# AVAILABLE DATA

(** * graphqlgen, TypeScript generator: [generators/typescript/generator.ts]

    A shallow embedding of the resolver-declaration generator.  The generator
    assembles TypeScript source text with template literals; the embedding
    builds the same text as [string]s, template by template.

    Conventions.
    - A template literal is written as the list of its lines, joined by a
      line feed ([lines]); interpolations are [++] inside a line.
    - [os.EOL] and the helpers imported from [../common] and [../../utils]
      are operations of the class [Externals]; [prettier] is the class
      [Prettier].
    - [console.log] appends to an explicit [Console].
    - A JavaScript object used as a dictionary is a [JsObj.t]: its own
      properties in enumeration order.
    - A [TypeError] raised by reading a property of [undefined] is an explicit
      [Throw] result. *)

From Stdlib Require Import String Ascii List Bool Arith Lia.
Import ListNotations.
Open Scope string_scope.

(** ** Text *)

Definition nl : string := String (ascii_of_nat 10) EmptyString.
Definition dquote : string := String (ascii_of_nat 34) EmptyString.

(** [Array.prototype.join] on an array of strings. *)
Definition join (sep : string) (xs : list string) : string := String.concat sep xs.

(** The lines of a template literal. *)
Definition lines (ls : list string) : string := join nl ls.

(** ** Exceptions *)

Inductive JsError : Type :=
| TypeError (what : string).

Inductive Result (A : Type) : Type :=
| Ok (a : A)
| Throw (e : JsError).
Arguments Ok {A} a.
Arguments Throw {A} e.

Definition bind {A B : Type} (r : Result A) (k : A -> Result B) : Result B :=
  match r with
  | Ok a => k a
  | Throw e => Throw e
  end.

Notation "x <- r ;; k" := (bind r (fun x => k))
  (at level 61, r at next level, right associativity).

(** [xs.map(f)] where [f] may throw: the first exception, left to right. *)
Fixpoint mapR {A B : Type} (f : A -> Result B) (xs : list A) : Result (list B) :=
  match xs with
  | [] => Ok []
  | x :: rest =>
      y <- f x ;;
      ys <- mapR f rest ;;
      Ok (y :: ys)
  end.

(** ** JavaScript objects used as dictionaries *)

Module JsObj.

(** Own enumerable string-keyed properties, in enumeration order (insertion
    order: GraphQL names are never integer-like).  What a plain object
    inherits from [Object.prototype] is not among its entries; [read] finds
    it. *)
Definition t (V : Type) : Type := list (string * V).

Definition empty {V : Type} : t V := [].

(** The own property [k] of [o], if there is one. *)
Fixpoint get {V : Type} (k : string) (o : t V) : option V :=
  match o with
  | [] => None
  | (k', v) :: rest => if k' =? k then Some v else get k rest
  end.

(** [{ ...o, [k]: v }]: an existing key keeps its place and takes the new
    value, a new key goes last. *)
Fixpoint set {V : Type} (k : string) (v : V) (o : t V) : t V :=
  match o with
  | [] => [(k, v)]
  | (k', v') :: rest =>
      if k' =? k then (k', v) :: rest else (k', v') :: set k v rest
  end.

(** [Object.keys(o)], also the order of [for (k in o)]. *)
Definition keys {V : Type} (o : t V) : list string := map fst o.

(** The properties every object built from [{}] inherits from
    [Object.prototype]; none is enumerable, all are truthy. *)
Definition inheritedNames : list string :=
  [ "constructor"; "hasOwnProperty"; "isPrototypeOf"; "propertyIsEnumerable";
    "toLocaleString"; "toString"; "valueOf"; "__proto__";
    "__defineGetter__"; "__defineSetter__"; "__lookupGetter__"; "__lookupSetter__" ].

Definition inherited (k : string) : bool := existsb (String.eqb k) inheritedNames.

(** The value of the expression [o[k]] on an object built from [{}]: an own
    property, else a property of [Object.prototype], else [undefined]. *)
Inductive Read (V : Type) : Type :=
| Own (v : V)
| Inherited
| Undefined.
Arguments Own {V} v.
Arguments Inherited {V}.
Arguments Undefined {V}.

Definition read {V : Type} (k : string) (o : t V) : Read V :=
  match get k o with
  | Some v => Own v
  | None => if inherited k then Inherited else Undefined
  end.

End JsObj.

(** ** The schema graph ([source-helper]) *)

(** [GraphQLTypeDefinition] / [GraphQLType]: a named type reference with the
    kind flags the generator reads. *)
Record GraphQLType : Type := mkType {
  type_name : string;
  isScalar : bool;
  isEnum : bool;
  isUnion : bool;
  isInput : bool;
  isObject : bool;
  isInterface : bool;
  isRequired : bool;
  isArray : bool
}.

Record GraphQLTypeArgument : Type := mkArgument {
  arg_name : string;
  arg_type : GraphQLType
}.

Record GraphQLTypeField : Type := mkField {
  field_name : string;
  field_type : GraphQLType;
  arguments : list GraphQLTypeArgument
}.

(** Modelled from the spec: the declaration of [GraphQLTypeObject] is not part
    of this file's source; section 3 gives an object type a name, its fields,
    an optional list of the interfaces it implements and a flag marking it as
    the root subscription type.  [obj_type] is the [type] property the
    generator reads the kind flags from. *)
Record GraphQLTypeObject : Type := mkObject {
  obj_name : string;
  obj_type : GraphQLType;
  obj_fields : list GraphQLTypeField;
  implements : option (list string);
  isSubscriptionRoot : bool
}.

Record GraphQLInterfaceObject : Type := mkInterface {
  itf_name : string;
  itf_type : GraphQLType;
  itf_fields : list GraphQLTypeField;
  implementors : list GraphQLType
}.

Record GraphQLUnionObject : Type := mkUnion {
  uni_name : string;
  uni_type : GraphQLType;
  types : list GraphQLType
}.

(** [GraphQLTypeObject | GraphQLInterfaceObject] *)
Inductive ObjectOrInterface : Type :=
| OfObject (o : GraphQLTypeObject)
| OfInterface (i : GraphQLInterfaceObject).

Definition oi_name (t : ObjectOrInterface) : string :=
  match t with
  | OfObject o => obj_name o
  | OfInterface i => itf_name i
  end.

Definition oi_type (t : ObjectOrInterface) : GraphQLType :=
  match t with
  | OfObject o => obj_type o
  | OfInterface i => itf_type i
  end.

Definition oi_fields (t : ObjectOrInterface) : list GraphQLTypeField :=
  match t with
  | OfObject o => obj_fields o
  | OfInterface i => itf_fields i
  end.

(** [(type as GraphQLTypeObject).implements]: an interface object has no such
    property, the read gives [undefined]. *)
Definition oi_implements (t : ObjectOrInterface) : option (list string) :=
  match t with
  | OfObject o => implements o
  | OfInterface _ => None
  end.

# PROBLEM
When you reach the line containing "isScalar : bool;" in the data above, start copying exactly, and stop after the line containing "o => obj_name o".

# RESULT OF THE TASK
  isScalar : bool;
  isEnum : bool;
  isUnion : bool;
  isInput : bool;
  isObject : bool;
  isInterface : bool;
  isRequired : bool;
  isArray : bool
}.

Record GraphQLTypeArgument : Type := mkArgument {
  arg_name : string;
  arg_type : GraphQLType
}.

Record GraphQLTypeField : Type := mkField {
  field_name : string;
  field_type : GraphQLType;
  arguments : list GraphQLTypeArgument
}.

(** Modelled from the spec: the declaration of [GraphQLTypeObject] is not part
    of this file's source; section 3 gives an object type a name, its fields,
    an optional list of the interfaces it implements and a flag marking it as
    the root subscription type.  [obj_type] is the [type] property the
    generator reads the kind flags from. *)
Record GraphQLTypeObject : Type := mkObject {
  obj_name : string;
  obj_type : GraphQLType;
  obj_fields : list GraphQLTypeField;
  implements : option (list string);
  isSubscriptionRoot : bool
}.

Record GraphQLInterfaceObject : Type := mkInterface {
  itf_name : string;
  itf_type : GraphQLType;
  itf_fields : list GraphQLTypeField;
  implementors : list GraphQLType
}.

Record GraphQLUnionObject : Type := mkUnion {
  uni_name : string;
  uni_type : GraphQLType;
  types : list GraphQLType
}.

(** [GraphQLTypeObject | GraphQLInterfaceObject] *)
Inductive ObjectOrInterface : Type :=
| OfObject (o : GraphQLTypeObject)
| OfInterface (i : GraphQLInterfaceObject).

Definition oi_name (t : ObjectOrInterface) : string :=
  match t with
  | OfObject o => obj_name o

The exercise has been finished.